3) Non, justement, Schramm souligne qu'il n'y a pas eu d'usage liturgique des langues "barbares" d'Asie mineure comme l'isaurien, le galate (dont nous savons par le bienheureux Jérôme qu'il était en fait du gaulois) et le cappadocien. Schramm y voit la cause de la disparition du christianisme en Cappadoce en faisant la comparaison avec ce qui s'est passé en Afrique du Nord. Je ne le suis pas sur ce point. En effet, alors que le berbère et le punique étaient des langues vigoureuses en Afrique du Nord sous la domination romaine, les langues "barbares" de l'Asie mineure n'ont cessé de reculer devant le grec dès au moins le VIIe siècle avant Jésus-Christ. A l'époque de l'évangélisation de l'Asie mineure, certaines de ces langues, pourtant autrefois prestigieuses, comme le lydien ou le phrygien, étaient déjà sorties de l'usage. En outre, nous savons que, à peine 400 ans après la conquête musulmane, il ne restait pratiquement plus de traces du christianisme dans le Maghreb, puisque la dernière mention d'un évêque indigène est celle de l'évêque kabyle qui résidait à la Kalaa des Beni- Hammad en 1114 (cf. mon message du 14 octobre 2006 sur le présent forum orthodoxe francophone,
viewtopic.php?t=2091 ). En revanche, en Cappadoce, alors que la pénétration musulmane commence dès le désastre de Mantzikert en 1071, il y avait encore une très forte minorité chrétienne en... 1923. Cette communauté ne disparut définitivement qu'avec l'échange des populations consécutif au traité de Lausanne. Le 10 novembre, l'Eglise fait mémoire de saint Arsène de Cappadoce, qui était le prêtre du village de Farassa en Cappadoce, mort quarante jours après son arrivé sur le sol de l'Hellade où il avait accompagné son troupeau chassé de la terre ancestrale suite au traité de Lausanne. Si l'arrivée de cette communauté en Grèce se situe le 2 octobre 1924, nous pouvons donc supposer que l'expulsion des derniers villages chrétiens orthodoxes de Cappadoce se situe au mois d'août ou septembre 1924. Devant une si longue résistance du christianisme cappadocien, il me semble difficile de tirer les mêmes conclusions que le professeur Schramm. Il est probable que la conscience linguistique des "barbares" d'Anatolie devait être faible dès le IVe siècle, et que le grec ne devait pas leur être une langue si étrangère que cela.
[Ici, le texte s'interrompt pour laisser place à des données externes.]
(* ===== verification/CoreDump.v ===== *)
(** The memory of a core dump (CoreDumpMemReader of src/elf.rs), and the readers
    of memory of src/procfs.rs that choose between a process, a core dump and a
    GDB stub. *)
From Stdlib Require Import ZArith Lia ZifyBool.
From stdpp Require Import base list.
From S2P Require Import Prelude Errors StateMonad Serial GdbRemote MemReader.
Open Scope Z_scope.

(** ** Core dumps *)

(** Of a file only its contents matter. *)
Inductive CoreDumpMemorySource :=
  | Zero
  | File (data : list Z) (offset : Z)
  | MissingFile.
Record CoreDumpMemoryRange := mkRange { start_address : Z; size : Z; source : CoreDumpMemorySource }.
Definition range_end (r : CoreDumpMemoryRange) : Z := start_address r + size r.

(** The bytes [skip..skip + n] of a range. *)
Definition read_source (r : CoreDumpMemoryRange) (skip n : Z) : result (list Z) :=
  match source r with
  | Zero => Ret (replicate (Z.to_nat n) 0)
  | File data offset =>
      start_offset ← uadd offset skip;
      if zlen data <? saturating_add start_offset n then Fail (Code MalformedExecutable)
      else zslice data start_offset (start_offset + n)
  | MissingFile => Fail (Code ProcessState)
  end.

(** The loop of [read_uninit]: [ranges] are those from [idx] on, [left] bytes
    from address [a] are still to be read. *)
Fixpoint read_ranges (ranges : list CoreDumpMemoryRange) (a left : Z) : result (list Z) :=
  if left <=? 0 then Ret []
  else
    match ranges with
    | [] => Fail (Code ProcessState)
    | r :: ranges =>
        if a <? start_address r then Fail (Code ProcessState)
        else
          end_ ← uadd (start_address r) (size r);
          _ ← rassert (a <? end_);
          let n := Z.min (end_ - a) left in
          bytes ← read_source r (a - start_address r) n;
          rest ← read_ranges ranges (a + n) (left - n);
          Ret (bytes ++ rest)
    end.
Definition core_read (ranges : list CoreDumpMemoryRange) (a n : Z) : result (list Z) :=
  read_ranges (drop (partition_point (fun r => range_end r <=? a) ranges) ranges) a n.

(** [read_best_effort]: what the buffer [buf] at [a] holds afterwards. *)
Fixpoint best_effort_loop (ranges : list CoreDumpMemoryRange) (a : Z) (buf : list Z) : partial (list Z) :=
  match ranges with
  | [] => Ret buf
  | r :: ranges =>
      top ← uadd a (zlen buf);
      if top <=? start_address r then Ret buf
      else
        match source r with
        | File data offset =>
            let start := if start_address r <? a then a - start_address r else 0 in
            let end_ := Z.min (Z.min (size r) (saturating_sub (zlen data) offset)) (top - start_address r) in
            if end_ <=? start then best_effort_loop ranges a buf
            else
              pos ← usub (start_address r + start) a;
              part ← zslice data (offset + start) (offset + end_);
              if pos + (end_ - start) <=? zlen buf then
                best_effort_loop ranges a
                  (take (Z.to_nat pos) buf ++ part ++ drop (Z.to_nat (pos + (end_ - start))) buf)
              else Panic
        | _ => best_effort_loop ranges a buf
        end
  end.
Definition read_best_effort (ranges : list CoreDumpMemoryRange) (a : Z) (buf : list Z) : partial (list Z) :=
  best_effort_loop (drop (partition_point (fun r => range_end r <=? a) ranges) ranges) a buf.

(** ** The readers *)

(** What the kernel's [process_vm_readv] returns. *)
Inductive VmRead := VmBytes (b : list Z) | VmFault | VmError (raw_os_error : Z).
Definition pid_read (vm : VmRead) (n : Z) : result (list Z) :=
  match vm with
  | VmFault => Fail (Code ProcessState)
  | VmError e => Fail (IO OtherKind (Some e))
  | VmBytes b => if zlen b =? n then Ret b else Fail (Code ProcessState)
  end.

(** [RemoteMemReader::read_uninit] on the connection; the lock is never poisoned. *)
Definition remote_read (tid a n : Z) : stm GdbRemote Error (list Z) := fun c =>
  if resume_in_flight c then (Fail (Code ProcessState), c)
  else
    let go c :=
      match read_mem a n c with
      | (Ret data, c) => (if zlen data =? n then Ret data else Fail (Code ProcessState), c)
      | (Fail _, c) => (Fail (Code ProcessState), c)
      | (Panic, c) => (Panic, c)
      end in
    if tid =? 0 then go c
    else
      match set_thread (tid mod 2 ^ 64) c with
      | (Ret _, c) => go c
      | (Fail _, c) => (Fail (Code ProcessState), c)
      | (Panic, c) => (Panic, c)
      end.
4) Vous pouvez bien évidemment faire un copier-coller de ma recension sur le forum serbe orlovi, à condition de respecter les règles habituelles du droit de citation (indication de la source et de l'auteur). Je serais enchanté de tout ce qui pourrait aider le peuple albanais à prendre conscience de sa véritable histoire, autrement plus intéressante que la version défendue par les envéristes comme par les panislamistes.